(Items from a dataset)
- Opening Delimiter -
(* ===== verification/MemoryText.v ===== *)
(** * The texts of the memory store ([memory/mod.rs], [memory/decay.rs])

    What the store makes of a content before it touches a table: its normal
    form, the slot of a fact that has one current answer, the tokens of a search,
    the words a candidate shares with a query, and the name space a memory is
    filed under. *)

From S2P Require Import Prelude RustStr RustNum MemoryPolicy.
From Stdlib Require Import Ascii String.
Local Open Scope string_scope.
Local Open Scope list_scope.
Local Open Scope rust_scope.

Section unicode.
Context `{U : Unicode}.

Definition normalize_memory_content (content : string) : string := join " " (split_whitespace content).

(** ** Facts with one current answer *)

Definition favorite_slot (lower_content : string) : option string :=
  rest ← strip_prefix lower_content "user's favorite ";
  '(thing, _) ← split_once rest " is ";
  let thing := trim thing in
  if is_empty thing then None else Some thing.

Definition identity_slot (lower : string) : option string :=
  if starts_with lower "user's name is " then Some "identity:name"
  else if starts_with lower "user is " && contains lower " years old" then Some "identity:age"
  else if starts_with lower "user lives in " then Some "identity:location"
  else if starts_with lower "user works at " then Some "identity:workplace"
  else if starts_any lower ["user is a "; "user is an "] then Some "identity:occupation"
  else None.

Definition memory_slot (kind content : string) : option string :=
  let kind := to_lowercase (trim kind) in
  let lower := to_lowercase (trim content) in
  if String.eqb kind "identity" then identity_slot lower
  else if String.eqb kind "preference" then
    slot ← favorite_slot lower; Some ("preference:favorite:" +:+ slot)
  else None.

Definition is_single_valued_fact (kind content : string) : bool :=
  match memory_slot kind (normalize_memory_content content) with Some _ => true | None => false end.

(** ** Tokens *)

Definition SEARCH_STOP : list string :=
  ["a"; "an"; "and"; "are"; "about"; "can"; "did"; "do"; "does"; "for"; "have"; "how"; "i"; "is"; "it"; "me"; "my";
   "of"; "on"; "or"; "please"; "remember"; "that"; "the"; "this"; "to"; "what"; "whats"; "when"; "where"; "who";
   "you"; "your"].
Definition search_tokens (text : string) : list string :=
  List.filter (fun t => Nat.ltb 1 (String.length t) && negb (is_one_of t SEARCH_STOP))
    (split_where (fun c => negb (is_alphanumeric c)) (to_lowercase text)).

(** The query of the full-text index; its tokens hold no quotes to double. *)
Definition build_fts_query (query : string) : option string :=
  match search_tokens query with
  | [] => None
  | tokens => Some (join " OR " ((fun t => dquote +:+ replace t dquote (dquote +:+ dquote) +:+ dquote) <$> tokens))
  end.

Definition strip_source_tag (text : string) : string :=
  match rsplit_once text " (source:" with
  | Some (before, _) => trim before
  | None => text
  end.

Definition SIMILAR_SKIP : list string :=
  ["user"; "users"; "the"; "is"; "are"; "was"; "has"; "have"; "and"; "for"; "that"; "this"; "with"; "from"; "not"].
(** The words two similar memories share. *)
Definition similar_words (content : string) : list string :=
  take 4 (List.filter (fun w => negb (is_one_of w SIMILAR_SKIP)) (search_tokens (strip_source_tag content))).

(** [LOWER(content) LIKE '%token%'], for a token without wildcards. *)
Definition like (content token : string) : bool :=
  contains (to_ascii_lowercase content) (to_ascii_lowercase token).

(** ** Words in common *)

Definition words_set (s : string) : list string := remove_dups (split_whitespace (to_lowercase s)).

Definition word_overlap (query other : string) : f64 :=
  let words := words_set query in
  let other_words := words_set other in
  if bool_decide (words = []) || bool_decide (other_words = []) then f64_of_Z 0
  else
    let intersection := List.length (List.filter (fun w => existsb (String.eqb w) words) other_words) in
    let union := List.length words + List.length other_words - intersection in
    f64_div (f64_of_Z (Z.of_nat intersection)) (f64_of_Z (Z.of_nat union)).
Definition lexical_overlap_score (query other : string) : f64 := fl_max (word_overlap query other) (f64_dec 5 (-2)).

End unicode.

(** The hash that tells queries apart: 64 bits, wrapping, in sixteen digits. *)
Definition hash_step (hash : N) (b : ascii) : N := u64_wrap (hash * 33 + N_of_ascii b).
Definition hash_query (query : string) : string :=
  let hex := show_hex (foldl hash_step 5381%N (bytes query)) in
  pad_zeros (16 - String.length hex) hex.

(** ** Name spaces *)

(** One character of a segment: what is kept of it, and whether it is a dash. *)
Definition segment_char (c : string) : option (string * bool) :=
  if char_byte (fun a => byte_is_alpha a || byte_is_digit a) c then Some (to_ascii_lowercase c, false)
  else if is_one_of c ["_"; "-"; " "; "."] then Some ("-", true)
  else None.
Fixpoint sanitize_from (out : string) (last_dash : bool) (cs : list string) : string :=
  match cs with
  | [] => out
  | c :: cs =>
      match segment_char c with
      | None => sanitize_from out last_dash cs
      | Some (next, true) => if last_dash then sanitize_from out last_dash cs else sanitize_from (out +:+ next) true cs
      | Some (next, false) => sanitize_from (out +:+ next) false cs
      end
  end.
Definition sanitize_namespace_segment (v : string) : string :=
  let dash c := String.eqb c "-" in
  trim_matches dash (sanitize_from "" false (chars v)).

Definition KIND_SCOPES : list string := ["person_"; "private_"; "session_"; "household_"].
Definition canonical_namespace (kind : string) (metadata : MemoryPolicyMetadata) : string :=
  let lower := to_ascii_lowercase (trim kind) in
  let leaf :=
    match List.find (starts_with lower) KIND_SCOPES with
    | Some p => default lower (strip_prefix lower p)
    | None => lower
    end in
  let leaf := sanitize_namespace_segment leaf in
  MemoryScope.as_str (scope metadata) +:+ "." +:+ (if is_empty leaf then "general" else leaf).

Definition canonical_namespace_note_relative (namespace : string) : string :=
  let parts := List.filter (fun p => negb (is_empty p)) (sanitize_namespace_segment <$> split_char namespace ".") in
  let parts := match parts with [] => ["general"] | _ => parts end in
  join "/" ("namespaces" :: removelast parts ++ [default "general" (last parts) +:+ ".md"]).

(** ** Decay *)

(** [f64::exp] is the platform's. *)
Class Exp := { fl_exp : f64 -> f64 }.

Definition LN_2 : f64 := f64_div (f64_of_Z 6931471805599453) (f64_of_Z (10 ^ 16)).
Definition MS_PER_DAY : f64 := f64_of_Z 86400000.

Definition exponential_decay `{EX : Exp} (age_days half_life_days : f64) : f64 :=
  if SFleb half_life_days (f64_of_Z 0) || negb (fl_is_finite age_days) then f64_of_Z 1
  else
    let lambda := f64_div LN_2 half_life_days in
    let age := fl_max age_days (f64_of_Z 0) in
    fl_exp (f64_mul (f64_neg lambda) age).

Definition bm25_rank_to_score (rank : f64) : f64 :=
  if negb (fl_is_finite rank) then f64_dec 1 (-3)
  else if SFltb rank (f64_of_Z 0) then
    let relevance := f64_neg rank in f64_div relevance (f64_add (f64_of_Z 1) relevance)
  else f64_div (f64_of_Z 1) (f64_add (f64_of_Z 1) rank).

(** ** The normal form of a content *)

(** Characters as [chars] cuts them: each is one, and but for the first none
    starts inside another. *)
Definition cut (cs : list string) : Prop :=
  Forall (fun c => chars c = [c]) cs /\ Forall (fun c => starts_char c = true) (tail cs).

Lemma chars_cut s : cut (chars s).
Proof.
  induction s as [|a s [IH1 IH2]]; [by split|]. cbn [chars].
  destruct (chars s) as [|[|b c] cs]; [repeat constructor|split|].
  - apply Forall_cons in IH1 as [H _]. by cbn in H.
  - apply Forall_cons in IH1 as [H _]. by cbn in H.
  - apply Forall_cons in IH1 as [H1 H2]. destruct (byte_is_cont b) eqn:E; split; cbn [tail] in *; try done.
    + constructor; [|done]. cbn [chars] in *. rewrite H1. by rewrite E.
    + by constructor; [|constructor].
    + constructor; [cbn; by rewrite E|done].
Qed.

Lemma cut_chars cs : cut cs -> chars (concat_str cs) = cs.
Proof.
  intros [H1 H2]. induction cs as [|c cs IH]; [done|]. apply Forall_cons in H1 as [Hc H1]. cbn [tail] in H2.
  rewrite concat_str_cons, chars_app.
  - rewrite Hc, IH; [done|done|]. by destruct cs; [|apply Forall_cons in H2 as [_ ?]].
  - destruct cs as [|d cs]; [done|]. apply Forall_cons in H2 as [Hd _]. apply Forall_cons in H1 as [Hd' _].
    destruct d as [|b d]; [done|]. exact Hd.
Qed.

(** The words of a text as the characters they are made of. *)
Fixpoint groups (cur cs : list string) : list (list string) :=
  match cs with
  | [] => match cur with [] => [] | _ => [cur] end
  | c :: cs =>
      if is_whitespace c then match cur with [] => groups [] cs | _ => cur :: groups [] cs end
      else groups (cur ++ [c]) cs
  end.

Lemma is_empty_concat cs : Forall (fun c => chars c = [c]) cs -> is_empty (concat_str cs) = match cs with [] => true | _ => false end.
Proof. destruct cs as [|c cs]; [done|]. intros [Hc _]%Forall_cons. by destruct c. Qed.

Lemma words_of_groups cur cs :
  Forall (fun c => chars c = [c]) cur -> Forall (fun c => chars c = [c]) cs ->
  words_of (concat_str cur) cs = concat_str <$> groups cur cs.
Proof.
  revert cur. induction cs as [|c cs IH]; intros cur Hcur Hcs; cbn [words_of groups]; rewrite is_empty_concat by done.
  - by destruct cur.
  - apply Forall_cons in Hcs as [Hc Hcs]. destruct (is_whitespace c).
    + destruct cur; [by apply (IH [])|]. rewrite fmap_cons. f_equal. by apply (IH []).
    + rewrite <- IH, concat_str_app; [cbn; by rewrite sapp_nil_r|apply Forall_app; by repeat constructor|done].
Qed.

Lemma groups_nonempty cur cs : Forall (fun g => g <> []) (groups cur cs).
Proof.
  revert cur. induction cs as [|c cs IH]; intros cur; cbn [groups]; [by destruct cur; repeat constructor|].
  destruct (is_whitespace c); [|done]. destruct cur; [done|]. by constructor.
Qed.

Lemma groups_concat cur cs : List.concat (groups cur cs) = cur ++ List.filter (fun c => negb (is_whitespace c)) cs.
Proof.
  revert cur. induction cs as [|c cs IH]; intros cur; cbn [groups List.filter].
  - destruct cur; cbn; by rewrite ?app_nil_r.
  - destruct (is_whitespace c); cbn [negb]; [|by rewrite IH, <- app_assoc].
    destruct cur; [by rewrite IH|]. cbn [List.concat]. by rewrite IH.
Qed.

Fixpoint spaced (gs : list (list string)) : list string :=
  match gs with
  | [] => []
  | [g] => g
  | g :: gs => g ++ " " :: spaced gs
  end.

Lemma join_spaced gs : join " " (concat_str <$> gs) = concat_str (spaced gs).
Proof.
  induction gs as [|g [|h gs] IH]; [done|done|]. change (spaced (g :: h :: gs)) with (g ++ " " :: spaced (h :: gs)).
  rewrite concat_str_app, concat_str_cons, <- IH. done.
Qed.

Lemma spaced_cut gs :
  Forall (fun g => g <> []) gs -> Forall (fun c => chars c = [c]) (List.concat gs) ->
  Forall (fun c => starts_char c = true) (tail (List.concat gs)) -> cut (spaced gs).
Proof.
  intros Hne H1 H2. assert (Forall (fun c => starts_char c = true) (tail (List.concat gs)) ->
    Forall (fun c => starts_char c = true) (tail (spaced gs)) /\
    (Forall (fun c => starts_char c = true) (List.concat gs) -> Forall (fun c => starts_char c = true) (spaced gs))) as Hs.
  { clear H1 H2. induction gs as [|g [|h gs] IH]; [done|cbn; by rewrite app_nil_r|].
    apply Forall_cons in Hne as [Hg Hne]. destruct g as [|c g]; [done|]. intros H2.
    change (tail (List.concat ((c :: g) :: h :: gs))) with (g ++ List.concat (h :: gs)) in H2. apply Forall_app in H2 as [H2 H3].
    assert (Forall (fun c => starts_char c = true) (spaced (h :: gs))) as Hr.
    { apply IH; [done| |done]. by destruct (List.concat (h :: gs)); [|apply Forall_cons in H3 as [_ ?]]. }
    change (spaced ((c :: g) :: h :: gs)) with (c :: g ++ " " :: spaced (h :: gs)). cbn [tail].
    assert (Forall (fun c => starts_char c = true) (g ++ " " :: spaced (h :: gs))) as Ha.
    { apply Forall_app. split; [done|]. by constructor. }
    split; [done|]. intros [Hc _]%Forall_cons. by constructor. }
  split; [|by apply Hs].
  clear H2 Hs. induction gs as [|g [|h gs] IH]; [done|cbn in *; by rewrite app_nil_r in H1|].
  apply Forall_cons in Hne as [_ Hne]. change (List.concat (g :: h :: gs)) with (g ++ List.concat (h :: gs)) in H1.
  apply Forall_app in H1 as [Hg H1]. apply Forall_app. split; [done|]. constructor; [done|]. by apply IH.
Qed.

Lemma words_of_spaced gs :
  Forall (fun g => g <> []) gs -> Forall (fun c => chars c = [c]) (List.concat gs) ->
  Forall (fun c => is_whitespace c = false) (List.concat gs) -> words_of "" (spaced gs) = concat_str <$> gs.
Proof.
  induction gs as [|g [|h gs] IH]; [done| |]; intros Hne H1 Hw.
  - cbn in H1, Hw. rewrite app_nil_r in H1, Hw. cbn [spaced fmap list_fmap]. rewrite <- (app_nil_r g) at 1.
    rewrite words_of_word by done. rewrite sapp_nil_l. cbn [words_of]. rewrite is_empty_concat by done.
    apply Forall_cons in Hne as [Hg _]. by destruct g.
  - change (List.concat (g :: h :: gs)) with (g ++ List.concat (h :: gs)) in H1, Hw.
    apply Forall_app in H1 as [Hg H1]. apply Forall_app in Hw as [Hgw Hw]. apply Forall_cons in Hne as [Hgn Hne].
    change (spaced (g :: h :: gs)) with (g ++ " " :: spaced (h :: gs)). rewrite words_of_word by done. rewrite sapp_nil_l.
    cbn [words_of]. rewrite is_empty_concat by done. change (is_whitespace " ") with true. cbn match.
    destruct g as [|c g]; [done|]. rewrite (fmap_cons concat_str). f_equal. by apply IH.
Qed.

Lemma Forall_filtered {A} (P : A -> Prop) p l : Forall P l -> Forall P (List.filter p l).
Proof. induction 1 as [|x l Hx _ IH]; cbn; [done|]. destruct (p x); [by constructor|done]. Qed.

(** The words of a text joined with single spaces have the same words. *)
Lemma split_join_split s : split_whitespace (join " " (split_whitespace s)) = split_whitespace s.
Proof.
  unfold split_whitespace at 2 3. destruct (chars_cut s) as [H1 H2].
  pose proof (words_of_groups [] (chars s) (Forall_nil_2 _) H1) as Hws. change (concat_str []) with "" in Hws.
  rewrite !Hws, join_spaced. unfold split_whitespace.
  pose proof (groups_nonempty [] (chars s)) as Hne. pose proof (groups_concat [] (chars s)) as Hc. cbn [app] in Hc.
  assert (Forall (fun c => chars c = [c]) (List.concat (groups [] (chars s)))) as Hg by (rewrite Hc; by apply Forall_filtered).
  rewrite cut_chars.
  - apply words_of_spaced; [done|done|]. rewrite Hc. apply Forall_forall.
    intros c [_ Hw]%list_elem_of_In%filter_In. by apply negb_true_iff in Hw.
  - apply spaced_cut; [done|done|]. rewrite Hc. destruct (chars s) as [|c cs]; [done|]. cbn [List.filter tail] in *.
    destruct (negb (is_whitespace c)); [by apply Forall_filtered|].
    pose proof (Forall_filtered _ (fun c => negb (is_whitespace c)) _ H2) as Hf.
    by destruct (List.filter _ cs); [|apply Forall_cons in Hf as [_ ?]].
Qed.

Lemma normalize_idempotent content :
  normalize_memory_content (normalize_memory_content content) = normalize_memory_content content.
Proof. unfold normalize_memory_content. by rewrite split_join_split. Qed.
- Closing Delimiter -
■ **PROBLEM TO SOLVE**: Write out only the lines that run from the line containing "- cbn in H1, Hw." through the line containing "rewrite !Hws, join_spaced.", both included, exactly as they appear above.

■ **WRITTEN SOLUTION**:
  - cbn in H1, Hw. rewrite app_nil_r in H1, Hw. cbn [spaced fmap list_fmap]. rewrite <- (app_nil_r g) at 1.
    rewrite words_of_word by done. rewrite sapp_nil_l. cbn [words_of]. rewrite is_empty_concat by done.
    apply Forall_cons in Hne as [Hg _]. by destruct g.
  - change (List.concat (g :: h :: gs)) with (g ++ List.concat (h :: gs)) in H1, Hw.
    apply Forall_app in H1 as [Hg H1]. apply Forall_app in Hw as [Hgw Hw]. apply Forall_cons in Hne as [Hgn Hne].
    change (spaced (g :: h :: gs)) with (g ++ " " :: spaced (h :: gs)). rewrite words_of_word by done. rewrite sapp_nil_l.
    cbn [words_of]. rewrite is_empty_concat by done. change (is_whitespace " ") with true. cbn match.
    destruct g as [|c g]; [done|]. rewrite (fmap_cons concat_str). f_equal. by apply IH.
Qed.

Lemma Forall_filtered {A} (P : A -> Prop) p l : Forall P l -> Forall P (List.filter p l).
Proof. induction 1 as [|x l Hx _ IH]; cbn; [done|]. destruct (p x); [by constructor|done]. Qed.

(** The words of a text joined with single spaces have the same words. *)
Lemma split_join_split s : split_whitespace (join " " (split_whitespace s)) = split_whitespace s.
Proof.
  unfold split_whitespace at 2 3. destruct (chars_cut s) as [H1 H2].
  pose proof (words_of_groups [] (chars s) (Forall_nil_2 _) H1) as Hws. change (concat_str []) with "" in Hws.
  rewrite !Hws, join_spaced. unfold split_whitespace.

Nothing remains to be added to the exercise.